**Task description:**
Exactly the lines starting at the line containing "Spec.calendarFrequency (frequency r)" and ending at the line containing "forall l, Props.rerun (S n) today newId l" are to be written out from the listing below, both included.
=== Section Start ===
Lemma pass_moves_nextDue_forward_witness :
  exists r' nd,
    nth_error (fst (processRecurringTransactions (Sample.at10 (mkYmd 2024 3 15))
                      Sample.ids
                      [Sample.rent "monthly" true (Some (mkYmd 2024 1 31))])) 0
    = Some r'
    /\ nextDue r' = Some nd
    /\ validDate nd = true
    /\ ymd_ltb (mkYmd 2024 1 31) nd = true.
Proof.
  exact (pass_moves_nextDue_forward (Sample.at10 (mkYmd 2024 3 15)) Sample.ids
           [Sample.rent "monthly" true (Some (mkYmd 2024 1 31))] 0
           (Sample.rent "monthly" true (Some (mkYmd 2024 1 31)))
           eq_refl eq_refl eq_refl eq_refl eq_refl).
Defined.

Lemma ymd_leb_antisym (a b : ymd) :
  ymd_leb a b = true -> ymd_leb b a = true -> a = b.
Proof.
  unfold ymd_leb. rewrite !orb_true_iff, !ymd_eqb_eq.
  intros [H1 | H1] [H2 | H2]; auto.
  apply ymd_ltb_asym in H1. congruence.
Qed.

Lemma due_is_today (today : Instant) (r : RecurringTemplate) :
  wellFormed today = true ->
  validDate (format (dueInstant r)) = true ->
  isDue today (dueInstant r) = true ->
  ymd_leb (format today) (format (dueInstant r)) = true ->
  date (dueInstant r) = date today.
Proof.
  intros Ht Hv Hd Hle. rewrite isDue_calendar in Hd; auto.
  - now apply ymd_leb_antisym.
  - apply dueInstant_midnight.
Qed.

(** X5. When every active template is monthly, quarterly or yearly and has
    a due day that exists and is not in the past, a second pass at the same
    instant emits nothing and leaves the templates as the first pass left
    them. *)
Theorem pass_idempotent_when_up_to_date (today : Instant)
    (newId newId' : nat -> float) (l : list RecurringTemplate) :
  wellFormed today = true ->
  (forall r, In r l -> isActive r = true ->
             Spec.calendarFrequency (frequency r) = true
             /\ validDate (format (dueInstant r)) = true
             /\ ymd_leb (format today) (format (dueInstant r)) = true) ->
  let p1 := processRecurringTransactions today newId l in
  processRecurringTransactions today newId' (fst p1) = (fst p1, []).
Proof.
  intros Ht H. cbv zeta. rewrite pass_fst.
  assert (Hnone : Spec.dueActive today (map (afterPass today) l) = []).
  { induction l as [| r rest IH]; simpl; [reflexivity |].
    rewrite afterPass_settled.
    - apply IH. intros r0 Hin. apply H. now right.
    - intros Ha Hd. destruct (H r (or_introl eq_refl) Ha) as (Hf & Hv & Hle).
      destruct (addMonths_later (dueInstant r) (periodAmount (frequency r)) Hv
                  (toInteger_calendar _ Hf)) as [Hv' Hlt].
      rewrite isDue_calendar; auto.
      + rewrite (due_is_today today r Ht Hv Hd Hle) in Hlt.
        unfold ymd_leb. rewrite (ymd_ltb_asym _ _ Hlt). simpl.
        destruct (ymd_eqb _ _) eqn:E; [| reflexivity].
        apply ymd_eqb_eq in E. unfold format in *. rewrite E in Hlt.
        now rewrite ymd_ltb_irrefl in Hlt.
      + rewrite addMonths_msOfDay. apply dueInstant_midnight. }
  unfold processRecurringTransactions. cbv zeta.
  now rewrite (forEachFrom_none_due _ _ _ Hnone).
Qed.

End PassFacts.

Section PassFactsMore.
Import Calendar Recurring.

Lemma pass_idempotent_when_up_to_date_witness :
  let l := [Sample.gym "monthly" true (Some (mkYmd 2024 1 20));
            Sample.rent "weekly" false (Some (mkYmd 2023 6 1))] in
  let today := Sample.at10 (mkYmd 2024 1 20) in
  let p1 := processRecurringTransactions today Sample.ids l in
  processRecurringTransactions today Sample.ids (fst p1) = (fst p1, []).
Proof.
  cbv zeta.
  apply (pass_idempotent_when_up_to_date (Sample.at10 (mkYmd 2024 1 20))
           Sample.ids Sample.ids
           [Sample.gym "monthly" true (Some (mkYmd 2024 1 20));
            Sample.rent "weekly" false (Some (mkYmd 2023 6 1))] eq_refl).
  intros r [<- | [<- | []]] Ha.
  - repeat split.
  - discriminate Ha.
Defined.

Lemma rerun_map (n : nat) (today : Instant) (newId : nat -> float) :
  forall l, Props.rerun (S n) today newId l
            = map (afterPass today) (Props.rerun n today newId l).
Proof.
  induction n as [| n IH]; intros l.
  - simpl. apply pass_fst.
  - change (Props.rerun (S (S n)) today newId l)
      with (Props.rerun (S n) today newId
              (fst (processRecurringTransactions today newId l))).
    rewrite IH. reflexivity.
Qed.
=== Section End ===
**Task result:**
             Spec.calendarFrequency (frequency r) = true
             /\ validDate (format (dueInstant r)) = true
             /\ ymd_leb (format today) (format (dueInstant r)) = true) ->
  let p1 := processRecurringTransactions today newId l in
  processRecurringTransactions today newId' (fst p1) = (fst p1, []).
Proof.
  intros Ht H. cbv zeta. rewrite pass_fst.
  assert (Hnone : Spec.dueActive today (map (afterPass today) l) = []).
  { induction l as [| r rest IH]; simpl; [reflexivity |].
    rewrite afterPass_settled.
    - apply IH. intros r0 Hin. apply H. now right.
    - intros Ha Hd. destruct (H r (or_introl eq_refl) Ha) as (Hf & Hv & Hle).
      destruct (addMonths_later (dueInstant r) (periodAmount (frequency r)) Hv
                  (toInteger_calendar _ Hf)) as [Hv' Hlt].
      rewrite isDue_calendar; auto.
      + rewrite (due_is_today today r Ht Hv Hd Hle) in Hlt.
        unfold ymd_leb. rewrite (ymd_ltb_asym _ _ Hlt). simpl.
        destruct (ymd_eqb _ _) eqn:E; [| reflexivity].
        apply ymd_eqb_eq in E. unfold format in *. rewrite E in Hlt.
        now rewrite ymd_ltb_irrefl in Hlt.
      + rewrite addMonths_msOfDay. apply dueInstant_midnight. }
  unfold processRecurringTransactions. cbv zeta.
  now rewrite (forEachFrom_none_due _ _ _ Hnone).
Qed.

End PassFacts.

Section PassFactsMore.
Import Calendar Recurring.

Lemma pass_idempotent_when_up_to_date_witness :
  let l := [Sample.gym "monthly" true (Some (mkYmd 2024 1 20));
            Sample.rent "weekly" false (Some (mkYmd 2023 6 1))] in
  let today := Sample.at10 (mkYmd 2024 1 20) in
  let p1 := processRecurringTransactions today Sample.ids l in
  processRecurringTransactions today Sample.ids (fst p1) = (fst p1, []).
Proof.
  cbv zeta.
  apply (pass_idempotent_when_up_to_date (Sample.at10 (mkYmd 2024 1 20))
           Sample.ids Sample.ids
           [Sample.gym "monthly" true (Some (mkYmd 2024 1 20));
            Sample.rent "weekly" false (Some (mkYmd 2023 6 1))] eq_refl).
  intros r [<- | [<- | []]] Ha.
  - repeat split.
  - discriminate Ha.
Defined.

Lemma rerun_map (n : nat) (today : Instant) (newId : nat -> float) :
  forall l, Props.rerun (S n) today newId l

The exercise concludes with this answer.